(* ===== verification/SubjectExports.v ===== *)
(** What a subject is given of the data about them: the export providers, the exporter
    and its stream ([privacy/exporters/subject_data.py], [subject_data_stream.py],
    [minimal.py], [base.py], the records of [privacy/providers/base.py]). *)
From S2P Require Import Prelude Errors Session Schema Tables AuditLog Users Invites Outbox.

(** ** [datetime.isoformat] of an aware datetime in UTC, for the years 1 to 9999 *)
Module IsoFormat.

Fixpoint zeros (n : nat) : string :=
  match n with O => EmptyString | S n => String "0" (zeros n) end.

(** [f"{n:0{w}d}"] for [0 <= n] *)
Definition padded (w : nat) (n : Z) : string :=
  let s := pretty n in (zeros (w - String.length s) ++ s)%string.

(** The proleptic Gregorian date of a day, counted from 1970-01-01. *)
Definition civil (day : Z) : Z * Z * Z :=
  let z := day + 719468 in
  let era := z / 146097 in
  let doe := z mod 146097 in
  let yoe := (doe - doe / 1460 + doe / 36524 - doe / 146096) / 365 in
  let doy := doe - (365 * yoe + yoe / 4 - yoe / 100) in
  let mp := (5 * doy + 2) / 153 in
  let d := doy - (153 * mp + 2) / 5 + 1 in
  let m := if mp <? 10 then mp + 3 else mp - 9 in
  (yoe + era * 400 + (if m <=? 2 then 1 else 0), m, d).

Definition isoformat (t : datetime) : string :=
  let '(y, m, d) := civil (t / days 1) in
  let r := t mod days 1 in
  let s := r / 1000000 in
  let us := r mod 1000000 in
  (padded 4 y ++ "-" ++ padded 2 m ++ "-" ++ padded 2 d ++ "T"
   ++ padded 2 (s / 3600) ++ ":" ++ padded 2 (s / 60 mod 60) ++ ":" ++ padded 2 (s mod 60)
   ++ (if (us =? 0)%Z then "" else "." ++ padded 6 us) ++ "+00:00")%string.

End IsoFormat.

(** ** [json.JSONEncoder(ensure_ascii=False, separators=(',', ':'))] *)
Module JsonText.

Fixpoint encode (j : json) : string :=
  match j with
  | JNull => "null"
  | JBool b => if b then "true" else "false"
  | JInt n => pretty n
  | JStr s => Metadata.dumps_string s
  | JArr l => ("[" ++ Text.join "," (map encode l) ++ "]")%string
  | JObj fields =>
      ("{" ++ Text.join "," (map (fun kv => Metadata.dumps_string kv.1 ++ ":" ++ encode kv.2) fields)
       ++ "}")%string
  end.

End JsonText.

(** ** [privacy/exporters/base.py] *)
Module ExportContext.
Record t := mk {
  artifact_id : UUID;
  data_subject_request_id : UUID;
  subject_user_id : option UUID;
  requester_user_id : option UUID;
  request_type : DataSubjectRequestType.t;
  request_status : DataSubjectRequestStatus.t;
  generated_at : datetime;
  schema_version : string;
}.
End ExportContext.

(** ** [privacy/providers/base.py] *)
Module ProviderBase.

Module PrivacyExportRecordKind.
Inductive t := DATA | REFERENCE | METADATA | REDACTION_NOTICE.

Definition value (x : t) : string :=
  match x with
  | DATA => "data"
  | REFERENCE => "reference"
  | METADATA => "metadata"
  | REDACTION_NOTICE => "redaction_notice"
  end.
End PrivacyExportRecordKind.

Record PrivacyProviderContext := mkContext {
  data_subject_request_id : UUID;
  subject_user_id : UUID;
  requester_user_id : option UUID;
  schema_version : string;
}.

□ □ □ □ □

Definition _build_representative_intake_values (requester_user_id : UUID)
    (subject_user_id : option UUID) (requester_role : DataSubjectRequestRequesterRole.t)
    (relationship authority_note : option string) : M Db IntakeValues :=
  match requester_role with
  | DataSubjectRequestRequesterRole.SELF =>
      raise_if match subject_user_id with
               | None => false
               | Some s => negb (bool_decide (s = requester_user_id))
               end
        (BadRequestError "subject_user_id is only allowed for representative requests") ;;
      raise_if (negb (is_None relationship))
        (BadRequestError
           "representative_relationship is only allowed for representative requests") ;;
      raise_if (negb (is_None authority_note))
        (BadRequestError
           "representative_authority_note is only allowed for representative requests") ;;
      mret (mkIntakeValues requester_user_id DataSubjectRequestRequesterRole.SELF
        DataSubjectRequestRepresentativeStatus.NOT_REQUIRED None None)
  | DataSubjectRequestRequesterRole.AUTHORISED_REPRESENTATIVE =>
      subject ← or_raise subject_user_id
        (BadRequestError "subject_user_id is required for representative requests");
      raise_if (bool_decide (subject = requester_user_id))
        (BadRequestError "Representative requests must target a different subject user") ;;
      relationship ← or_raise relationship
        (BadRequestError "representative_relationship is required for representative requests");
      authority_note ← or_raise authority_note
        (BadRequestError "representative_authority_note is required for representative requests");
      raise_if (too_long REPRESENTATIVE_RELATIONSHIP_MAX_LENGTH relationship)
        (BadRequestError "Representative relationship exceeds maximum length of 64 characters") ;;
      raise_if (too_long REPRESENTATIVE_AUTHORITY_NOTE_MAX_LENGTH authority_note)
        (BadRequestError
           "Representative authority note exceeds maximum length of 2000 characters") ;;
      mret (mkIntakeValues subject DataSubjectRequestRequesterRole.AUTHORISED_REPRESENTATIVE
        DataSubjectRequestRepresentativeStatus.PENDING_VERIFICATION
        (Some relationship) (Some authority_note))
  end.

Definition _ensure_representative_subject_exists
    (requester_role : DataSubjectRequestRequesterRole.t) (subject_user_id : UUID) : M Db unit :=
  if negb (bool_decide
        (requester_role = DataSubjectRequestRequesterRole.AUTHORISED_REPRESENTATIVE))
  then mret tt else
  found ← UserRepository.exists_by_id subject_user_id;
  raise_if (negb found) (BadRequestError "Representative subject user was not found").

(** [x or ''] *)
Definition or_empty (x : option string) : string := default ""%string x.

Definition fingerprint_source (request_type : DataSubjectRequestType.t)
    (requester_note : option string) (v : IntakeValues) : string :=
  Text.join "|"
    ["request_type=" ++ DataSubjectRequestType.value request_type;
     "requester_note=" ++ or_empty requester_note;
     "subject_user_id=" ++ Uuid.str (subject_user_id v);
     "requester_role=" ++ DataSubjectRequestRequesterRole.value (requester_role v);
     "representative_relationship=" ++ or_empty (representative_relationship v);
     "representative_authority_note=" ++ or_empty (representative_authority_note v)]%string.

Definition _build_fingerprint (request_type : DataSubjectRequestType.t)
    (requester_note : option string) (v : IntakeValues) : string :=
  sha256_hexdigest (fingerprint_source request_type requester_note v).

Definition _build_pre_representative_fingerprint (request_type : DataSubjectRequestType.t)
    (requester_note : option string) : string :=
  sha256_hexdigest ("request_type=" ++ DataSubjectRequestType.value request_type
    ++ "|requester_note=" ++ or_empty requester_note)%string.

□ □ □ □ □

Work task: Could you return every line from the entries above in which the string "pretty" occurs?

Answer below:
  let s := pretty n in (zeros (w - String.length s) ++ s)%string.
  | JInt n => pretty n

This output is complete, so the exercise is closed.